* [Assignment] Copy out every record exactly.

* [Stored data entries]
(** ** [pod.go] *)

(** The first condition of the given type and status (and reason, unless
    empty) that carries a transition time. *)
Fixpoint conditionTransition (conds : list Condition) (ctype status reason : string)
    : option time :=
  match conds with
  | [] => None
  | c :: cs =>
      if (cond_Type c =s? ctype) && (cond_Status c =s? status)
         && ((reason =s? "") || (cond_Reason c =s? reason))
         && negb (is_zero (cond_LastTransitionTime c))
      then Some (cond_LastTransitionTime c)
      else conditionTransition cs ctype status reason
  end.

Section Engine.
Context (e : Options) (now : ClockSite → time).

(** The loop body of [podCrashLoop] on the running [severity]. *)
Definition crashLoopStep (severity : Severity) (c : ContainerState) : Severity :=
  if (ct_State c ≠s? "waiting") || (ct_Reason c ≠s? "CrashLoopBackOff")
     || (ct_RestartCount c <? CrashLoopRestartThreshold e)
  then severity
  else
    let candidate := if CrashLoopCriticalThreshold e <=? ct_RestartCount c
                     then SeverityCritical else SeverityWarning in
    if severityRank severity <? severityRank candidate then candidate else severity.

Definition podCrashLoop (s : Snapshot) : list Match :=
  if negb (equal_fold (src_Kind (sn_Source s)) "Pod") then [] else
  match conditionTransition (sn_Conditions s) "Ready" "False" "" with
  | None => []
  | Some transition =>
      if time_sub (now at_podCrashLoop) transition <? MinimumAge e then [] else
      let severity := fold_left crashLoopStep (sn_Containers s) "" in
      if severity =s? "" then [] else
      [{| m_RuleID := "pod-crash-loop"; m_Severity := severity;
          m_Reason := "one or more containers are crash looping" |}]
  end.

Definition podUnschedulable (s : Snapshot) : list Match :=
  if negb (equal_fold (src_Kind (sn_Source s)) "Pod") then [] else
  match conditionTransition (sn_Conditions s) "PodScheduled" "False" "Unschedulable" with
  | None => []
  | Some transition =>
      if time_sub (now at_podUnschedulable) transition <? MinimumAge e then [] else
      [{| m_RuleID := "pod-unschedulable"; m_Severity := SeverityWarning;
          m_Reason := "pod has remained unschedulable" |}]
  end.

Definition pullFailing (c : ContainerState) : bool :=
  (ct_State c =s? "waiting")
  && ((ct_Reason c =s? "ErrImagePull") || (ct_Reason c =s? "ImagePullBackOff")).

Definition imagePullFailure (s : Snapshot) : list Match :=
  if negb (equal_fold (src_Kind (sn_Source s)) "Pod") then [] else
  match conditionTransition (sn_Conditions s) "Ready" "False" "" with
  | None => []
  | Some transition =>
      if time_sub (now at_imagePullFailure) transition <? MinimumAge e then [] else
      if existsb pullFailing (sn_Containers s) then
        [{| m_RuleID := "image-pull-failure"; m_Severity := SeverityWarning;
            m_Reason := "one or more containers cannot pull their image" |}]
      else []
  end.

(** ** [job.go] *)

Definition failedJob (s : Snapshot) : list Match :=
  match sn_Job s with
  | None => []
  | Some job =>
      if negb (equal_fold (src_Kind (sn_Source s)) "Job") then [] else
      let failedCondition :=
        existsb (λ c, (cond_Type c =s? "Failed") && (cond_Status c =s? "True"))
          (sn_Conditions s) in
      let threshold := if job_BackoffLimit job <? 1 then 1 else job_BackoffLimit job in
      if negb failedCondition && (job_Failed job <? threshold) then [] else
      [{| m_RuleID := "job-failed"; m_Severity := SeverityCritical;
          m_Reason := "job has failed" |}]
  end.

(** ** [workload.go] *)

Definition isWorkloadKind (kind : string) : bool :=
  let k := to_lower kind in
  (k =s? "deployment") || (k =s? "statefulset") || (k =s? "daemonset").

Fixpoint unavailableTransition (conds : list Condition) : option time :=
  match conds with
  | [] => None
  | c :: cs =>
      if (cond_Status c ≠s? "False") || is_zero (cond_LastTransitionTime c)
      then unavailableTransition cs
      else if (cond_Type c =s? "Available") || (cond_Type c =s? "Ready")
              || (cond_Type c =s? "Progressing")
      then Some (cond_LastTransitionTime c)
      else unavailableTransition cs
  end.

Definition workloadUnavailable (s : Snapshot) : list Match :=
  match sn_Workload s with
  | None => []
  | Some state =>
      if negb (isWorkloadKind (src_Kind (sn_Source s))) then [] else
      if (wl_Desired state <=? 0) || (wl_Desired state <=? wl_Available state)
         || (wl_Unavailable state <=? 0) then [] else
      match unavailableTransition (sn_Conditions s) with
      | None => []
      | Some transition =>
          if time_sub (now at_workloadUnavailable) transition <? MinimumAge e then [] else
          let severity := if wl_Available state =? 0
                          then SeverityCritical else SeverityWarning in
          [{| m_RuleID := "workload-unavailable"; m_Severity := severity;
              m_Reason := "workload has unavailable replicas" |}]
      end
  end.

(** ** [event.go] and [recovery.go] *)

Definition semanticWarningReasons : list string :=
  ["FailedAttachVolume"; "FailedCreate"; "FailedDelete"; "FailedMount";
   "FailedUpdate"; "Unhealthy"].

Definition eventIsQuiet (s : Snapshot) : bool :=
  match sn_Event s with
  | None => false
  | Some ev =>
      if (EventQuietPeriod e <=? 0) || is_zero (ev_LastObserved ev) then false
      else negb (before (now at_eventIsQuiet)
                   (time_add (ev_LastObserved ev) (EventQuietPeriod e)))
  end.

Definition warningEvent (s : Snapshot) : list Match :=
  match sn_Event s with
  | None => []
  | Some ev =>
      if negb (equal_fold (src_Kind (sn_Source s)) "Event")
         || negb (equal_fold (ev_Type ev) "Warning") || eventIsQuiet s then [] else
      if negb (bool_decide (ev_Reason ev ∈ semanticWarningReasons)) then [] else
      [{| m_RuleID := "warning-event"; m_Severity := SeverityWarning;
          m_Reason := "selected Warning Event requires semantic triage" |}]
  end.

Definition recovered (previous : option Incident) : option Result :=
  match previous with
  | None => None
  | Some inc =>
      if inc_Status inc ≠s? IncidentOpen then None else
      let m := {| m_RuleID := "recovered"; m_Severity := SeverityInfo;
                  m_Reason := "previously open incident no longer matches" |} in
      Some {| res_Matches := [m]; res_Disposition := DispositionTerminal;
              res_Decision := Some {| dec_Severity := SeverityInfo;
                dec_Action := ActionRecord; dec_Summary := m_Reason m;
                dec_ReasonCodes := [m_RuleID m]; dec_RuleIDs := [m_RuleID m] |};
              res_QuestionSet := ""; res_PolicyVersion := PolicyVersion |}
  end.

* [Output of the task]
(** ** [pod.go] *)

(** The first condition of the given type and status (and reason, unless
    empty) that carries a transition time. *)
Fixpoint conditionTransition (conds : list Condition) (ctype status reason : string)
    : option time :=
  match conds with
  | [] => None
  | c :: cs =>
      if (cond_Type c =s? ctype) && (cond_Status c =s? status)
         && ((reason =s? "") || (cond_Reason c =s? reason))
         && negb (is_zero (cond_LastTransitionTime c))
      then Some (cond_LastTransitionTime c)
      else conditionTransition cs ctype status reason
  end.

Section Engine.
Context (e : Options) (now : ClockSite → time).

(** The loop body of [podCrashLoop] on the running [severity]. *)
Definition crashLoopStep (severity : Severity) (c : ContainerState) : Severity :=
  if (ct_State c ≠s? "waiting") || (ct_Reason c ≠s? "CrashLoopBackOff")
     || (ct_RestartCount c <? CrashLoopRestartThreshold e)
  then severity
  else
    let candidate := if CrashLoopCriticalThreshold e <=? ct_RestartCount c
                     then SeverityCritical else SeverityWarning in
    if severityRank severity <? severityRank candidate then candidate else severity.

Definition podCrashLoop (s : Snapshot) : list Match :=
  if negb (equal_fold (src_Kind (sn_Source s)) "Pod") then [] else
  match conditionTransition (sn_Conditions s) "Ready" "False" "" with
  | None => []
  | Some transition =>
      if time_sub (now at_podCrashLoop) transition <? MinimumAge e then [] else
      let severity := fold_left crashLoopStep (sn_Containers s) "" in
      if severity =s? "" then [] else
      [{| m_RuleID := "pod-crash-loop"; m_Severity := severity;
          m_Reason := "one or more containers are crash looping" |}]
  end.

Definition podUnschedulable (s : Snapshot) : list Match :=
  if negb (equal_fold (src_Kind (sn_Source s)) "Pod") then [] else
  match conditionTransition (sn_Conditions s) "PodScheduled" "False" "Unschedulable" with
  | None => []
  | Some transition =>
      if time_sub (now at_podUnschedulable) transition <? MinimumAge e then [] else
      [{| m_RuleID := "pod-unschedulable"; m_Severity := SeverityWarning;
          m_Reason := "pod has remained unschedulable" |}]
  end.

Definition pullFailing (c : ContainerState) : bool :=
  (ct_State c =s? "waiting")
  && ((ct_Reason c =s? "ErrImagePull") || (ct_Reason c =s? "ImagePullBackOff")).

Definition imagePullFailure (s : Snapshot) : list Match :=
  if negb (equal_fold (src_Kind (sn_Source s)) "Pod") then [] else
  match conditionTransition (sn_Conditions s) "Ready" "False" "" with
  | None => []
  | Some transition =>
      if time_sub (now at_imagePullFailure) transition <? MinimumAge e then [] else
      if existsb pullFailing (sn_Containers s) then
        [{| m_RuleID := "image-pull-failure"; m_Severity := SeverityWarning;
            m_Reason := "one or more containers cannot pull their image" |}]
      else []
  end.

(** ** [job.go] *)

Definition failedJob (s : Snapshot) : list Match :=
  match sn_Job s with
  | None => []
  | Some job =>
      if negb (equal_fold (src_Kind (sn_Source s)) "Job") then [] else
      let failedCondition :=
        existsb (λ c, (cond_Type c =s? "Failed") && (cond_Status c =s? "True"))
          (sn_Conditions s) in
      let threshold := if job_BackoffLimit job <? 1 then 1 else job_BackoffLimit job in
      if negb failedCondition && (job_Failed job <? threshold) then [] else
      [{| m_RuleID := "job-failed"; m_Severity := SeverityCritical;
          m_Reason := "job has failed" |}]
  end.

(** ** [workload.go] *)

Definition isWorkloadKind (kind : string) : bool :=
  let k := to_lower kind in
  (k =s? "deployment") || (k =s? "statefulset") || (k =s? "daemonset").

Fixpoint unavailableTransition (conds : list Condition) : option time :=
  match conds with
  | [] => None
  | c :: cs =>
      if (cond_Status c ≠s? "False") || is_zero (cond_LastTransitionTime c)
      then unavailableTransition cs
      else if (cond_Type c =s? "Available") || (cond_Type c =s? "Ready")
              || (cond_Type c =s? "Progressing")
      then Some (cond_LastTransitionTime c)
      else unavailableTransition cs
  end.

Definition workloadUnavailable (s : Snapshot) : list Match :=
  match sn_Workload s with
  | None => []
  | Some state =>
      if negb (isWorkloadKind (src_Kind (sn_Source s))) then [] else
      if (wl_Desired state <=? 0) || (wl_Desired state <=? wl_Available state)
         || (wl_Unavailable state <=? 0) then [] else
      match unavailableTransition (sn_Conditions s) with
      | None => []
      | Some transition =>
          if time_sub (now at_workloadUnavailable) transition <? MinimumAge e then [] else
          let severity := if wl_Available state =? 0
                          then SeverityCritical else SeverityWarning in
          [{| m_RuleID := "workload-unavailable"; m_Severity := severity;
              m_Reason := "workload has unavailable replicas" |}]
      end
  end.

(** ** [event.go] and [recovery.go] *)

Definition semanticWarningReasons : list string :=
  ["FailedAttachVolume"; "FailedCreate"; "FailedDelete"; "FailedMount";
   "FailedUpdate"; "Unhealthy"].

Definition eventIsQuiet (s : Snapshot) : bool :=
  match sn_Event s with
  | None => false
  | Some ev =>
      if (EventQuietPeriod e <=? 0) || is_zero (ev_LastObserved ev) then false
      else negb (before (now at_eventIsQuiet)
                   (time_add (ev_LastObserved ev) (EventQuietPeriod e)))
  end.

Definition warningEvent (s : Snapshot) : list Match :=
  match sn_Event s with
  | None => []
  | Some ev =>
      if negb (equal_fold (src_Kind (sn_Source s)) "Event")
         || negb (equal_fold (ev_Type ev) "Warning") || eventIsQuiet s then [] else
      if negb (bool_decide (ev_Reason ev ∈ semanticWarningReasons)) then [] else
      [{| m_RuleID := "warning-event"; m_Severity := SeverityWarning;
          m_Reason := "selected Warning Event requires semantic triage" |}]
  end.

Definition recovered (previous : option Incident) : option Result :=
  match previous with
  | None => None
  | Some inc =>
      if inc_Status inc ≠s? IncidentOpen then None else
      let m := {| m_RuleID := "recovered"; m_Severity := SeverityInfo;
                  m_Reason := "previously open incident no longer matches" |} in
      Some {| res_Matches := [m]; res_Disposition := DispositionTerminal;
              res_Decision := Some {| dec_Severity := SeverityInfo;
                dec_Action := ActionRecord; dec_Summary := m_Reason m;
                dec_ReasonCodes := [m_RuleID m]; dec_RuleIDs := [m_RuleID m] |};
              res_QuestionSet := ""; res_PolicyVersion := PolicyVersion |}
  end.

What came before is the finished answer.